On 28 April 2026, two of the most senior figures within the United Kingdom’s progressive Jewish movement publicly asserted that the current political direction pursued by the Israeli government not only jeopardises the state’s long‑term viability but also poses an existential danger to the very religious tradition they represent, thereby framing dissent as a moral necessity rather than an act of betrayal.

Rabbi Charley Baginsky and Rabbi Josh Levy, who jointly head Progressive Judaism—a newly consolidated strand of British Judaism encompassing roughly one‑third of the country’s synagogues—leveraged their institutional authority to issue a formal warning that the policies emanating from Jerusalem appear increasingly incompatible with the ethical precepts and communal responsibilities that define Jewish life, a stance that subtly challenges the long‑standing alignment between mainstream British Jewish institutions and unequivocal support for Israeli state actions.

According to the rabbis, the trajectory of Israeli politics, characterized by legislative initiatives and security measures that marginalise Palestinian rights while simultaneously reinforcing nationalist narratives, threatens to erode the moral foundations of Judaism by conflating religious identity with a particular state policy, a conflation they argue could ultimately undermine the theological coherence of the faith itself.

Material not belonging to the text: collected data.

(** A 16-bit signed operand survives the little-endian encoding. *)
Lemma decode_i16_bytes z : - 2 ^ 15 <= z < 2 ^ 15 → decode_i16 (i16_lo z) (i16_hi z) = z.
Proof.
  intros Hz. unfold decode_i16, i16_lo, i16_hi, u8, u16.
  rewrite land255, shiftr_div by lia. change (2 ^ 8) with 256. change (2 ^ 16) with 65536.
  rewrite Zmod_mod. pose proof (Z.mod_pos_bound z 65536 ltac:(lia)) as Hm.
  assert (0 <= (z `mod` 65536) `div` 256 < 256) as Hh
    by (split; [apply Z.div_pos | apply Z.div_lt_upper_bound]; lia).
  rewrite (Z.mod_small _ 256 Hh). pose proof (Z.mod_pos_bound z 256 ltac:(lia)).
  rewrite lor_disjoint_add by lia. change (2 ^ 8) with 256.
  assert (z `mod` 256 = (z `mod` 65536) `mod` 256) as ->.
  { change 65536 with (256 * 256). rewrite Z.rem_mul_r by lia.
    rewrite Z.mul_comm, Z_mod_plus_full, Zmod_mod. done. }
  pose proof (Z.div_mod (z `mod` 65536) 256 ltac:(lia)) as Hdm.
  assert ((z `mod` 65536) `mod` 256 + (z `mod` 65536) `div` 256 * 256 = z `mod` 65536) as -> by lia.
  unfold i16. change (2 ^ 16) with 65536. rewrite Zplus_mod_idemp_l.
  fold (i16 z). change (i16 z = z). apply i16_id. lia.
Qed.

Lemma i16_bytes_range z : is_byte (i16_lo z) ∧ is_byte (i16_hi z).
Proof. split; apply u8_range. Qed.

Lemma op_of_byte_byte o : op_of_byte (op_byte o) = Some o.
Proof. by destruct o. Qed.

Lemma op_sizes_pos o : 2 <= op_sizes o.
Proof. by destruct o. Qed.

(** ** The layout of one encoded instruction *)

(** Bytes before the label operand, the label, bytes after it. *)
Record block := mk_block { b_op : vm_op; b_pre : list Z; b_lab : option Z; b_post : list Z }.

Definition raw (b : block) : list (option Z) :=
  (Some <$> b_pre b) ++ (if b_lab b then [None; None; None] else []) ++ (Some <$> b_post b).

(** The block once its label operand holds byte offset [off]. *)
Definition fin (b : block) (off : Z) : list Z :=
  b_pre b ++ (if b_lab b then u24_bytes off else []) ++ b_post b.
Definition iv_rebalance (log : list iv_shift) (n : iv_node) : res iv_node :=
  match n with
  | Nil => mret Nil
  | Node _ l r => iv_rebalance_fuel (Z.to_nat (Z.abs (iv_height l - iv_height r))) log n
  end.

(** ** Insertion *)

Fixpoint iv_add (log : list iv_shift) (now : Z) (fresh : positive) (n : iv_node) (key : iv_key)
    (hi : Z) (v : V) : res (iv_node * positive) :=
  match n with
  | Nil =>
      let iv := iv_group_push (mk_ivals [] fresh) (k_pos key) hi v in
      mret (Node (mk_data key hi iv now 1) Nil Nil, fresh)
  | Node d l r =>
      let d := iv_apply_shifts log d l r in
      let c := iv_key_cmp key (n_key d) in
      if c <? 0 then
        '(l, h) ← iv_add log now fresh l key hi v;
        n ← iv_rebalance log (Node d l r); mret (n, h)
      else if 0 <? c then
        '(r, h) ← iv_add log now fresh r key hi v;
        n ← iv_rebalance log (Node d l r); mret (n, h)
      else
        let d := mk_data (n_key d) (n_max d) (iv_group_push (n_iv d) (k_pos key) hi v) now (n_height d) in
        n ← iv_rebalance log (Node d l r); mret (n, loc (n_iv d))
  end.

(** ** Deletion *)

(** The walk to the leftmost node, each left child brought up to date on
    the way; the last node's data is returned with the tree. *)
Fixpoint iv_find_smallest (log : list iv_shift) (d : iv_data) (l r : iv_node) : iv_node * iv_data :=
  match l with
  | Nil => (Node d l r, d)
  | Node e ll lr =>
      let '(l, s) := iv_find_smallest log (iv_apply_shifts log e ll lr) ll lr in (Node d l r, s)
  end.

(** [succ->iv = tmp] for the leftmost node. *)
Fixpoint set_smallest_iv (n : iv_node) (iv : itree_ivals) : iv_node :=
  match n with
  | Nil => Nil
  | Node d Nil r => Node (mk_data (n_key d) (n_max d) iv (n_tstamp d) (n_height d)) Nil r
  | Node d l r => Node d (set_smallest_iv l iv) r
  end.

Fixpoint iv_remove (fuel : nat) (log : list iv_shift) (n : iv_node) (key : iv_key) : res iv_node :=
  match n with
  | Nil => mret Nil
  | Node d l r =>
      match fuel with
      | O => Fuel
      | S fuel =>
          let d := iv_apply_shifts log d l r in
          let c := iv_key_cmp key (n_key d) in
          if c <? 0 then
            l ← iv_remove fuel log l key; iv_rebalance log (Node d l r)
          else if 0 <? c then
            r ← iv_remove fuel log r key; iv_rebalance log (Node d l r)
          else
            match l, r with
            | Node _ _ _, Node e rl rr =>
                let l := apply_at log l in
                let '(r, succ) := iv_find_smallest log (iv_apply_shifts log e rl rr) rl rr in
                let r := set_smallest_iv r (n_iv d) in
                let d := mk_data (n_key succ) (n_max d) (n_iv succ) (n_tstamp succ) (n_height d) in
                r ← iv_remove fuel log r (n_key succ);
                iv_rebalance log (Node d l r)
            | Node _ _ _, Nil => iv_rebalance log (apply_at log l)
            | Nil, Node _ _ _ => iv_rebalance log (apply_at log r)
            | Nil, Nil => mret Nil
            end
      end
  end.

Fixpoint iv_nnodes (n : iv_node) : nat :=
  match n with Nil => O | Node _ l r => S (iv_nnodes l + iv_nnodes r) end.

(** What a callback ([on_evict], [itree_each]'s [fn]) is called with: the
    current position of the interval's group (what [itree_loc_pos] of its
    handle returns at that point) and the interval itself. *)
Record eviction := mk_eviction { ev_pos : Z; ev_ins : iv_ins }.

(** The swap-with-last loop over one group; [fuel] is the group's size. *)
Fixpoint drop_overlaps (fuel : nat) (i : nat) (l : list iv_ins) (lo hi : Z) : list iv_ins * list iv_ins :=
  match fuel with
  | O => (l, [])
  | S fuel =>
      match l !! i with
      | None => (l, [])
      | Some x =>
          if iv_overlaps x lo hi then
            let l := match last l with
                     | Some y => take (length l - 1) (<[i := y]> l)
                     | None => l
                     end in
            let '(l, ev) := drop_overlaps fuel i l lo hi in (l, x :: ev)
          else drop_overlaps fuel (S i) l lo hi
      end
  end.

Fixpoint iv_remove_overlaps (fuel : nat) (log : list iv_shift) (n : iv_node) (lo hi : Z)
    : res (iv_node * list eviction) :=
  match n with
  | Nil => mret (Nil, [])
  | Node d l r =>
      match fuel with
      | O => Fuel
      | S fuel =>
          let d := iv_apply_shifts log d l r in
          if n_max d <? lo then mret (Node d l r, [])
          else
            '(l, ev1) ← iv_remove_overlaps fuel log l lo hi;
            let '(group, out) := drop_overlaps (length (ins (n_iv d))) 0 (ins (n_iv d)) lo hi in
            let ev2 := mk_eviction (k_pos (n_key d)) <$> out in
            let d := mk_data (n_key d) (n_max d) (mk_ivals group (loc (n_iv d))) (n_tstamp d) (n_height d) in
            match group with
            | [] =>
                n ← iv_remove (S (iv_nnodes (Node d l r))) log (Node d l r) (n_key d);
                '(n, ev3) ← (if k_pos (n_key d) <=? hi then iv_remove_overlaps fuel log n lo hi
                             else mret (n, []));
                n ← iv_rebalance log n;
                mret (n, ev1 ++ ev2 ++ ev3)
            | _ =>
                if hi <? k_pos (n_key d) then
                  n ← iv_rebalance log (Node d l r); mret (n, ev1 ++ ev2)
                else
                  '(r, ev3) ← iv_remove_overlaps fuel log r lo hi;
                  n ← iv_rebalance log (Node d l r); mret (n, ev1 ++ ev2 ++ ev3)
            end
      end
  end.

In a deliberate counter‑argument to accusations of disloyalty often levied against diaspora voices of dissent, the two leaders emphasized that questioning the Israeli government constitutes a Jewish obligation rooted in prophetic tradition, thereby reframing critique as an essential component of religious fidelity rather than a politically motivated betrayal.

This pronouncement highlights a palpable institutional gap within British Jewry, wherein the progressive wing’s willingness to publicly dissent exposes procedural inconsistencies in communal representation, revealing that the mechanisms designed to accommodate diverse theological perspectives have thus far failed to integrate dissenting political viewpoints into the mainstream narrative, a shortcoming that the rabbis suggest is both predictable and indicative of a broader failure to reconcile diaspora concerns with Israeli policy.

Consequently, the episode underscores a systemic tension between nationalist statecraft and the universalist aspirations of a religion that has historically prized ethical introspection, suggesting that unless Israel’s political leadership acknowledges and addresses the theological alarm raised by its own diaspora, the dissonance may continue to widen, thereby reinforcing the very existential jeopardy the progressive rabbis have warned against.